Same with the mountain morph. People with mountain bikes have told me if I am going with a Morph that I should just do the Road Morph since it is better quality and an overall better pump.


----------



## Burt4x4 (Feb 21, 2013)

Specialized MTB "Air Tool"
Don't have a pic of it on my bike as I just put it on last night. It fits along side my water bottle, the mount shares the holes with the waterbottle cage. Fits tight along the frame. Does both valve types.
I have never used it LOL so I can't call it my fav but I'm sure it will fill a new tube if I get a flat..really all I need it to do..oh and it was $25 bucks. Alumin body w/steel "pump handle" not plastic...seams like a strong little pump...I liked the idea of a onboard guage and T handle and even the foot thingy...but really all I needed was to fill a new tube that I just replaced on the trail...so couldn't do the $55 for a frame pump...


----------



## hkenshin (Apr 7, 2008)

Lezyne micro floor drive hv. I've mucked around with a lot of pumps, but nothing even comes close as a portable. Light, high quality construction (CNC Al, not plastic). I've managed to reseat a tubeless tire on the trail with this pump. You can get a tire up to 30 psi from flat in a minute instead of 5 with most pumps, and because of the rubber hose, you dont have to hold it awkwardly. It's ~40 without the gauge, 45 with. Has a lot of really neat touches like the pressure release valve, flip converter, little flip down foot holder, etc.


----------



## AndrwSwitch (Nov 8, 2007)

RebornBiker said:


> See I have been thinking about the Mini blaster but I have heard so many mixed reviews that it pushes me away from it. Is it hard to use or time consuming?
> Same with the mountain morph. People with mountain bikes have told me if I am going with a Morph that I should just do the Road Morph since it is better quality and an overall better pump.


Compared to floor pumps, mini pumps are usually not very good. It's not practical to take a floor pump with me when I'm riding, though, and it's pretty rare for me to even have one in my car. I haven't tried packing one of the morph style pumps with me on a ride. For me, the pump is just part of my flat kit. So I want it to work well enough, and be small enough to fit in a jersey pocket or my pack. I did have a frame mount for this pump, but I don't like to use them.

I've not had trouble with using a hand pump to inflate my bicycle tires. The biggest problem I have with them is that with a road bike, the force to operate the pump gets pretty high at higher pressures. Since I only inflate my mountain bike to 25 psi, it's not a big deal in that case. I think sometimes people find ways to tear the stems off their tubes. I usually hold the stationary part of the pump quite close to the valve, which helps me to isolate the pumping motion from the wheel. I feel almost embarrassed explaining this, but I've run into people who need it spelled out.

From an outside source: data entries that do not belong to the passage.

(** * Battle-snakes: the snake core ([snake.py])

    A shallow embedding of the creature aggregate of [snake.py]: the
    segment arrangement resolver [get_arrangement], the two movement
    states, and the methods of [Snake] ([take_damage], [update], [move],
    [draw], the clamping setters, [respawn], item access), and the state
    machine base class of [fsm.py].

    Conventions.
    - Grid cells and vectors are pairs of integers ([Z * Z]).
    - The numbers of the creature (speed, timers, [delta_time]) are
      Python floats.  The creature is written over an arithmetic
      [Arith] that provides the operations it uses on them.  [binary64]
      is the arithmetic of Python's [float]: IEEE 754 double precision,
      rounded to nearest even, with Rocq's primitive floats; every
      general theorem about a frame holds of it, and the concrete
      creatures of the examples run in it.  [rational] is the exact
      arithmetic of the rational numbers; it is used only where a
      property is about the order of the real numbers (the bounds of
      the speed).  A Python [int] that stands where a float is expected
      (the literals [0] and [5]) is the float of the same value.
    - A Python exception is a [Raise] result; the exception classes that
      the modelled code can raise are listed in [exn].
    - The constants of [settings], the arena ([tilemap], [game.toroidal])
      and [utils.normalize] are not part of the modelled file: they are
      taken as parameters. *)

From Stdlib Require Import PrimFloat.
From Stdlib Require Uint63.
From Stdlib Require Import ZArith QArith List Bool Lia Lqa.
Import ListNotations.

#[local] Set Warnings "-inexact-float".

Local Open Scope Z_scope.

(** ** Exceptions and results *)

Inductive exn : Type :=
| IndexError
| KeyError
| ZeroDivisionError
| TypeError.

Inductive result (A : Type) : Type :=
| Ok (a : A)
| Raise (e : exn).

Arguments Ok {A} a.
Arguments Raise {A} e.

Definition bind {A B : Type} (r : result A) (k : A -> result B) : result B :=
  match r with
  | Ok a => k a
  | Raise e => Raise e
  end.

Notation "x <- r ;; k" := (bind r (fun x => k))
  (at level 61, r at next level, right associativity).

(** ** Python lists *)

(** [l[i]] with Python's negative indices; [IndexError] out of range. *)
Definition py_index {A : Type} (l : list A) (i : Z) : result A :=
  let n := Z.of_nat (length l) in
  let j := if i <? 0 then i + n else i in
  if (j <? 0) || (n <=? j) then Raise IndexError
  else match nth_error l (Z.to_nat j) with
       | Some x => Ok x
       | None => Raise IndexError
       end.

(** [l.pop()]: drops the last element; [IndexError] on the empty list.
    Only the remaining list is kept, the callers discard the popped cell. *)
Definition pop {A : Type} (l : list A) : result (list A) :=
  match l with
  | [] => Raise IndexError
  | _ :: _ => Ok (removelast l)
  end.

(** [l[0] = v]; [IndexError] on the empty list. *)
Definition set_first {A : Type} (l : list A) (v : A) : result (list A) :=
  match l with
  | [] => Raise IndexError
  | _ :: t => Ok (v :: t)
  end.

(** A Python dict with a fixed content, in insertion order. *)
Fixpoint dict_get {K V : Type} (eqb : K -> K -> bool)
         (d : list (K * V)) (k : K) : result V :=
  match d with
  | [] => Raise KeyError
  | (k', v) :: d' => if eqb k' k then Ok v else dict_get eqb d' k
  end.

(** ** Vectors ([utils]) *)

Definition vec : Type := (Z * Z)%type.

Definition vec_eqb (u v : vec) : bool :=
  (fst u =? fst v) && (snd u =? snd v).

(** Modelled from the spec: [utils.add_vecs] is missing from the sources;
    the spec lists it as plain vector addition. *)
Definition add_vecs (u v : vec) : vec := (fst u + fst v, snd u + snd v).

(** Modelled from the spec: [utils.sub_vecs] is missing from the sources;
    the spec lists it as plain vector subtraction ([ba = a - b]). *)
Definition sub_vecs (u v : vec) : vec := (fst u - fst v, snd u - snd v).

(** Modelled from the spec: [utils.m_distance] is missing from the sources;
    the spec names it the Manhattan distance. *)
Definition m_distance (u v : vec) : Z :=
  Z.abs (fst u - fst v) + Z.abs (snd u - snd v).

(** Modelled from the spec: [utils.normalize] is missing from the sources;
    the spec says it turns a vector into a unit step.  This componentwise
    sign is used only to instantiate the [normalize] parameter in the
    concrete examples; every general theorem holds for any [normalize]. *)
Definition sign_normalize (v : vec) : vec := (Z.sgn (fst v), Z.sgn (snd v)).

(** ** Directions, flags and sprite regions *)

Definition RIGHT : vec := (1, 0).
Definition LEFT : vec := (-1, 0).
Definition UP : vec := (0, -1).
Definition DOWN : vec := (0, 1).

Module Dir.
Definition N : Z := 1.
Definition E : Z := 2.
Definition S : Z := 4.
Definition W : Z := 8.
Definition SE : Z := S + E.
Definition SW : Z := S + W.
Definition NE : Z := N + E.
Definition NW : Z := N + W.
End Dir.

Definition STRAIGHT : Z := 16.
Definition VERTICAL : Z := 32.

Definition VEC_TO_DIRFLAG : list (vec * Z) :=
  [((0, -1), Dir.N); ((1, 0), Dir.E); ((0, 1), Dir.S); ((-1, 0), Dir.W)].

Record Rect : Type := mkRect { rx : Z; ry : Z; rw : Z; rh : Z }.

Definition STRAIGHT1_V : Rect := mkRect 20 20 10 10.
Definition STRAIGHT1_H : Rect := mkRect 20 30 10 10.
Definition STRAIGHT2_V : Rect := mkRect 30 20 10 10.
Definition STRAIGHT2_H : Rect := mkRect 30 30 10 10.

Definition HEAD : list (Z * Rect) :=
  [(Dir.N, mkRect 0 0 10 10); (Dir.S, mkRect 10 10 10 10);
   (Dir.E, mkRect 10 0 10 10); (Dir.W, mkRect 0 10 10 10)].

Definition TAIL : list (Z * Rect) :=
  [(Dir.N, mkRect 20 0 10 10); (Dir.S, mkRect 30 10 10 10);
   (Dir.E, mkRect 30 0 10 10); (Dir.W, mkRect 20 10 10 10)].

Definition TURN : list (Z * Rect) :=
  [(Dir.SE, mkRect 0 20 10 10); (Dir.SW, mkRect 10 20 10 10);
   (Dir.NE, mkRect 0 30 10 10); (Dir.NW, mkRect 10 30 10 10)].

Definition dirflag (v : vec) : result Z := dict_get vec_eqb VEC_TO_DIRFLAG v.

(** ** The arena *)

Record Tilemap : Type := mkTilemap {
  on_edge : vec -> bool;
  portals : list vec       (* the keys of [tilemap.portals], in order *)
}.

Record Game : Type := mkGame {
  toroidal : vec -> vec;
  tilemap : Tilemap
}.

(** The portal scan of [get_arrangement]: the first portal one step
    away from [b], or [None]. *)
Definition next_portal (tm : Tilemap) (b : vec) : option vec :=
  find (fun portal => m_distance portal b =? 1) (portals tm).

(** ** The segment arrangement resolver *)

Section Resolver.

Variable normalize : vec -> vec.

(** The [if ba_apart:] block: the effective neighbour [a] and the
    vector [ba]. *)
Definition resolve_a (tm : Tilemap) (a b : vec) : vec * vec :=
  let ba := sub_vecs a b in
  if 1 <? m_distance a b then
    let ba := if on_edge tm a then normalize ba else ba in
    match next_portal tm b with
    | Some p => (p, sub_vecs p b)
    | None => (a, ba)
    end
  else (a, ba).

(** The [if bc_apart:] block.  The edge flag it reads is the one that
    was computed for [a] ([a_on_edge]), before any portal replaced [a]. *)
Definition resolve_c (tm : Tilemap) (a b c : vec) : vec * vec :=
  let bc := sub_vecs c b in
  if 1 <? m_distance c b then
    let bc := if on_edge tm a
              then normalize (- fst bc, - snd bc) else bc in
    match next_portal tm b with
    | Some p => (p, sub_vecs p b)
    | None => (c, bc)
    end
  else (c, bc).

(** The final classification of [get_arrangement]. *)
Definition classify (a b c ba bc : vec) : result Z :=
  if (fst a =? fst b) && (fst b =? fst c) then
    Ok (Z.lor VERTICAL STRAIGHT)
  else if (snd a =? snd b) && (snd b =? snd c) then
    Ok STRAIGHT
  else
    fa <- dirflag ba ;;
    fc <- dirflag bc ;;
    Ok (Z.lor fa fc).

Definition get_arrangement (snake : list vec) (index : Z) (tm : Tilemap)
  : result Z :=
  a <- py_index snake (index - 1) ;;
  b <- py_index snake index ;;
  c <- py_index snake (index + 1) ;;
  let '(a', ba) := resolve_a tm a b in
  let '(c', bc) := resolve_c tm a b c in
  classify a' b c' ba bc.

(** The [bc] block as the specification words it: the mirror image of
    the [ba] block, with the edge test on [c] and the normalised vector
    negated.  Used only to state where the code departs from it. *)
Definition resolve_c_spec (tm : Tilemap) (b c : vec) : vec * vec :=
  let bc := sub_vecs c b in
  if 1 <? m_distance c b then
    let bc := if on_edge tm c
              then (- fst (normalize bc), - snd (normalize bc)) else bc in
    match next_portal tm b with
    | Some p => (p, sub_vecs p b)
    | None => (c, bc)
    end
  else (c, bc).

Definition get_arrangement_spec (snake : list vec) (index : Z)
           (tm : Tilemap) : result Z :=
  a <- py_index snake (index - 1) ;;
  b <- py_index snake index ;;
  c <- py_index snake (index + 1) ;;
  let '(a', ba) := resolve_a tm a b in
  let '(c', bc) := resolve_c_spec tm b c in
  classify a' b c' ba bc.

End Resolver.

(** A ten by ten arena without portals, whose edge is its border. *)
Definition border10 (v : vec) : bool :=
  (fst v =? 0) || (fst v =? 9) || (snd v =? 0) || (snd v =? 9).

Definition wrap10 (v : vec) : vec := (fst v mod 10, snd v mod 10).

Definition arena10 : Tilemap := mkTilemap border10 [].

Definition game10 : Game := mkGame wrap10 arena10.

(** ** Numbers *)

(** The operations that the creature uses on its speeds and timers.
    [of_Q] reads a literal; [fleb x y] is Python's [x <= y] (and
    [y >= x]), [fltb x y] is [x < y] (and [y > x]), and [feqb] is the
    equality with which a division tests its divisor for zero. *)
Class Arith : Type := {
  num : Type;
  of_Q : Q -> num;
  fadd : num -> num -> num;
  fsub : num -> num -> num;
  fopp : num -> num;
  fdiv : num -> num -> num;
  feqb : num -> num -> bool;
  fleb : num -> num -> bool;
  fltb : num -> num -> bool
}.

Declare Scope num_scope.
Delimit Scope num_scope with num.
Notation "x + y" := (fadd x y) : num_scope.
Notation "x - y" := (fsub x y) : num_scope.
Notation "- x" := (fopp x) : num_scope.
Notation "x / y" := (fdiv x y) : num_scope.
Notation "x =? y" := (feqb x y) : num_scope.
Notation "x <=? y" := (fleb x y) : num_scope.
Notation "x <? y" := (fltb x y) : num_scope.

(** [x < y] on rationals. *)
Definition Qlt_bool (x y : Q) : bool := negb (Qle_bool y x).

(** The exact arithmetic of the rational numbers. *)
Definition rational : Arith :=
  {| num := Q;
     of_Q := fun q => q;
     fadd := Qplus;
     fsub := Qminus;
     fopp := Qopp;
     fdiv := Qdiv;
     feqb := Qeq_bool;
     fleb := Qle_bool;
     fltb := Qlt_bool |}.

(** The float of an integer (exact below 2^53 in absolute value). *)
Definition float_of_Z (z : Z) : float :=
  match z with
  | Z0 => 0%float
  | Zpos _ => PrimFloat.of_uint63 (Uint63.of_Z z)
  | Zneg p => (- PrimFloat.of_uint63 (Uint63.of_Z (Zpos p)))%float
  end.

Now, I'm not going to claim that my little Topeak is an awesome pump. I think it just fell into my lap at some point - I'm pretty sure I didn't buy it myself, let alone do research. Which is what I was saying about these things being a commodity. All I really want it to do is work on the occasion that I get a flat and stay out of my way the rest of the time.


----------



## RebornBiker (Mar 14, 2013)

You're right Andrw. I am over thinking this. I am going to go with the Master blaster and see where that takes me. Later if I decide to upgrade I will at least know if I should do a mini again or a mid size like the Lezyne micro floor drive hv;which is pretty cool I think just not enough reviews about it and seems like Topeak is a crowd favorite.


----------



## AndrwSwitch (Nov 8, 2007)

Well, I'm not necessarily advocating buying a pump with no research. But yeah - there are a ton of things one needs to buy to ride bikes in the woods, and you can drive yourself crazy thinking about all of them.


----------



## anthonyk (Feb 15, 2012)

I've got the road morph that I now use off-road. It's definitely a good pump, but it's not very high volume and it can take a long time to pump up the 2.2-inch 29er tires I'm running now.


----------



## RebornBiker (Mar 14, 2013)

Yeah I have done some research on the Master Blaster and feel like it has really high reviews and it is highest reviewed on Amazon. I just was debating on getting it because I have heard the stories about ripping the stems out but this is not my first time with a pump so I should be good. anthony I was afraid someone was going to say that. I do have a 29er and so does my wife and I would hate for her to get drained just by pumping her tire. It looks like a really good pump though and it is also highly reviewed by both Mountain Seekers and Road Warriors.


----------



## Shibby (Jan 13, 2004)

AndrwSwitch said:


> there are a ton of things one needs to buy to ride bikes in the woods, and you can drive yourself crazy thinking about all of them.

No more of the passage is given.